A phylogenetic study of Dianella taxa using combined chloroplast DNA and nuclear DNA placed Dianella amoena samples among some members of the Dianella longifolia species complex and Dianella tarda, Dianella porracea, and Dianella crinoides, suggesting these taxa to be its closer relatives in the genus. However, many nodes in the molecular phylogeny were poorly supported. Further molecular and morphological research was suggested to resolve relationships among these taxa, and no taxonomic changes were advised.

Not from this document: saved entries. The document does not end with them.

(* ===== verification/Scorer.v ===== *)
(** * BM25 scores

    Models [crates/core-query/src/scorer.rs], [scored_posting.rs] and the trait [SearchStats] of
    [crates/core-index/src/search.rs]. An [f32] is a value of the Standard Library's [SpecFloat]
    with 24 bits of precision and maximal exponent 128, and its operations are the correctly
    rounded ones; [f32::ln] depends on the platform's mathematical library and is a parameter. *)
From Stdlib Require Import ZArith Lia SpecFloat.
From stdpp Require Import base numbers list gmap.
From S2P Require Import Prelude Types Posting.
Local Open Scope Z_scope.

(** ** [f32] *)

Abbreviation f32 := spec_float.
Definition f32_prec : Z := 24.
Definition f32_emax : Z := 128.

Definition f32_add : f32 -> f32 -> f32 := SFadd f32_prec f32_emax.
Definition f32_sub : f32 -> f32 -> f32 := SFsub f32_prec f32_emax.
Definition f32_mul : f32 -> f32 -> f32 := SFmul f32_prec f32_emax.
Definition f32_div : f32 -> f32 -> f32 := SFdiv f32_prec f32_emax.
(** [x as f32] of an integer, rounded to nearest, ties to even. *)
Definition f32_of (x : Z) : f32 := binary_normalize f32_prec f32_emax x 0 false.

Definition f32_is_nan (x : f32) : bool := match x with S754_nan => true | _ => false end.
Definition f32_le : f32 -> f32 -> bool := SFleb.
(** [f32::min]: the other operand when one is NaN. *)
Definition f32_min (x y : f32) : f32 :=
  if f32_is_nan x then y else if f32_is_nan y then x else if f32_le x y then x else y.

(** [x as u32], [x as u64]: towards zero, saturating, and 0 for NaN. *)
Definition f32_to_u (w : Z) (x : f32) : Z :=
  match x with
  | S754_zero _ | S754_nan => 0
  | S754_infinity s => if s then 0 else u_max w
  | S754_finite s m e =>
    if s then 0
    else Z.min (u_max w) (if 0 <=? e then Z.pos m * 2 ^ e else Z.pos m / 2 ^ (- e))
  end.

(** [f32::ceil]; a value with a non-negative exponent is integral already. *)
Definition f32_ceil (x : f32) : f32 :=
  match x with
  | S754_finite s m e =>
    if 0 <=? e then x
    else
      let d := 2 ^ (- e) in
      let q := if s then - (Z.pos m / d) else (Z.pos m + d - 1) / d in
      if q =? 0 then S754_zero s else f32_of q
  | _ => x
  end.

Class Ln := f32_ln : f32 -> f32.

(** ** [SearchStats]

    The methods the scorer calls; [doc_range], which it does not, is left out. *)

Record SearchStats : Type := mkSearchStats {
  ss_doc_count : XPathId -> Z;
  ss_total_doc_len : XPathId -> Z;
  ss_doc_len : DocId -> XPathId -> option Z
}.

Definition avg_doc_len (stats : SearchStats) (xpath : XPathId) : f32 :=
  let count := ss_doc_count stats xpath in
  if count =? 0 then S754_zero false
  else f32_div (f32_of (ss_total_doc_len stats xpath)) (f32_of count).

(** [stats.doc_len(doc, xpath).unwrap_or(avg_doc_len as u32)]. *)
Definition doc_len_or_avg (stats : SearchStats) (doc : DocId) (xpath : XPathId) : Z :=
  default (f32_to_u 32 (avg_doc_len stats xpath)) (ss_doc_len stats doc xpath).

(** ** The scores *)

Section bm25.
Context {LN : Ln}.

Definition BM25_K1 : f32 := f32_div (f32_of 12) (f32_of 10).
Definition BM25_B : f32 := f32_div (f32_of 3) (f32_of 4).
Definition SCORE_SCALE : f32 := f32_of 1000.
Definition f32_zero : f32 := S754_zero false.
Definition f32_one : f32 := f32_of 1.
Definition f32_half : f32 := f32_div (f32_of 1) (f32_of 2).

Definition bm25_idf (doc_frequency doc_count : Z) : f32 :=
  let n := f32_of doc_count in
  let df := f32_min (f32_of doc_frequency) n in
  if f32_le n f32_zero || f32_le df f32_zero then f32_zero
  else f32_ln (f32_add (f32_div (f32_add (f32_sub n df) f32_half) (f32_add df f32_half)) f32_one).

Definition bm25_score (tf weight doc_len : Z) (avg_doc_len : f32) (doc_count doc_frequency : Z) : f32 :=
  if (tf =? 0) || (doc_count =? 0) || (doc_frequency =? 0) || f32_le avg_doc_len f32_zero then f32_zero
  else
    let tf := f32_of tf in
    let dl := f32_of doc_len in
    let idf := bm25_idf doc_frequency doc_count in
    let norm := f32_add (f32_sub f32_one BM25_B) (f32_mul BM25_B (f32_div dl avg_doc_len)) in
    let tf_component := f32_div (f32_mul tf (f32_add BM25_K1 f32_one)) (f32_add tf (f32_mul BM25_K1 norm)) in
    f32_mul (f32_mul (f32_of weight) idf) tf_component.

Definition bm25_score_scaled (tf weight doc_len : Z) (avg_doc_len : f32) (doc_count doc_freq : Z) : Z :=
  f32_to_u 64 (f32_mul (bm25_score tf weight doc_len avg_doc_len doc_count doc_freq) SCORE_SCALE).

Definition bm25_upper_bound (max_weight doc_count doc_frequency : Z) : Z :=
  if (doc_count =? 0) || (doc_frequency =? 0) || (max_weight =? 0) then 0
  else
    let n := f32_of doc_count in
    let df := f32_of doc_frequency in
    let idf := f32_ln (f32_add (f32_div (f32_add (f32_sub n df) f32_half) (f32_add df f32_half)) f32_one) in
    let max_tf_component := f32_add BM25_K1 f32_one in
    let max_score := f32_mul (f32_mul (f32_of max_weight) idf) max_tf_component in
    f32_to_u 64 (f32_ceil (f32_mul max_score SCORE_SCALE)).

(** What the scorer computes of one posting. *)
Definition posting_score (stats : SearchStats) (xpath : XPathId) (doc_freq doc_len : Z) (p : Posting) : Z :=
  bm25_score_scaled (wrap 32 (zlen (positions p))) (weight p) doc_len (avg_doc_len stats xpath)
    (ss_doc_count stats xpath) doc_freq.

Record ScoredPosting : Type := mkScored {
  sp_doc_id : DocId;
  sp_score : Z;
  sp_matched_terms : nat;
  sp_density : f32
}.

(** The loop of [score_term_into], with the caller's cache of document lengths. *)
Definition score_posting (stats : SearchStats) (xpath : XPathId) (true_df : Z)
    (acc : gmap DocId f32 * list ScoredPosting) (p : Posting) : gmap DocId f32 * list ScoredPosting :=
  let '(doc_len, out) := acc in
  if (length (positions p) =? 0)%nat then (doc_len, out)
  else
    let dl := default (f32_of (doc_len_or_avg stats (doc_id p) xpath)) (doc_len !! doc_id p) in
    let score := posting_score stats xpath true_df (f32_to_u 32 dl) p in
    (<[doc_id p := dl]> doc_len, out ++ [mkScored (doc_id p) score 1 f32_one]).
Definition score_term_into (stats : SearchStats) (postings : PostingList) (xpath : XPathId) (true_df : Z)
    (doc_len : gmap DocId f32) (out : list ScoredPosting) : gmap DocId f32 * list ScoredPosting :=
  fold_left (score_posting stats xpath true_df) (items postings) (doc_len, out).

Definition fuzzy_decay (edits : Z) : f32 := f32_div f32_one (f32_add f32_one (f32_of edits)).
End bm25.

== Distribution and habitat ==
Dianella amoena inhabits grassland and grassy woodland ecosystems, often on volcanic soils. It has a sparse distribution across south-eastern Australia, mostly in the states of Victoria and Tasmania, with some records extending the range into New South Wales. The species exists in small fragments of its original range in roadsides, railways, and urban nature reserves, often in degraded habitats. Recruitment is believed to be non-existent, but it is long-lived and persists in remnant clonal patches.

== Conservation ==
Dianella amoena is listed as "Endangered" under the Environment Protection and Biodiversity Conservation Act 1999 federal legislation. It is listed as "Critically Endangered" under the Flora and Fauna Guarantee Act 1988 state legislation in Victoria, and "Rare" under the Threatened Species Protection Act 1995 state legislation in Tasmania. The main threats to the species are weed invasion, habitat disturbance, mowing and grazing. A recovery plan was prepared in 2010, and estimated 1,400 plants remained over 120 locations, however the plan considered Dianella amoena endemic to Victoria as records outside of Victoria were limited at the time. A more recent population estimate considering the entire range of the species is unavailable. The extensively rhizomatous nature of the species makes accurate population estimation difficult, as genetically distinct plants cannot be easily distinguished. The species has also been subject to numerous translocations, both for conservation and development mitigation purposes, which may have impacted total population size.

== Uses ==
Some plants in the Dianella genus have edible fruits, while others are considered poisonous. Aboriginal peoples ate the fruits of some Dianella species historically, and used the leaves for weaving. Information regarding Dianella amoena specifically is unavailable as it has only been formally recognised since 1995.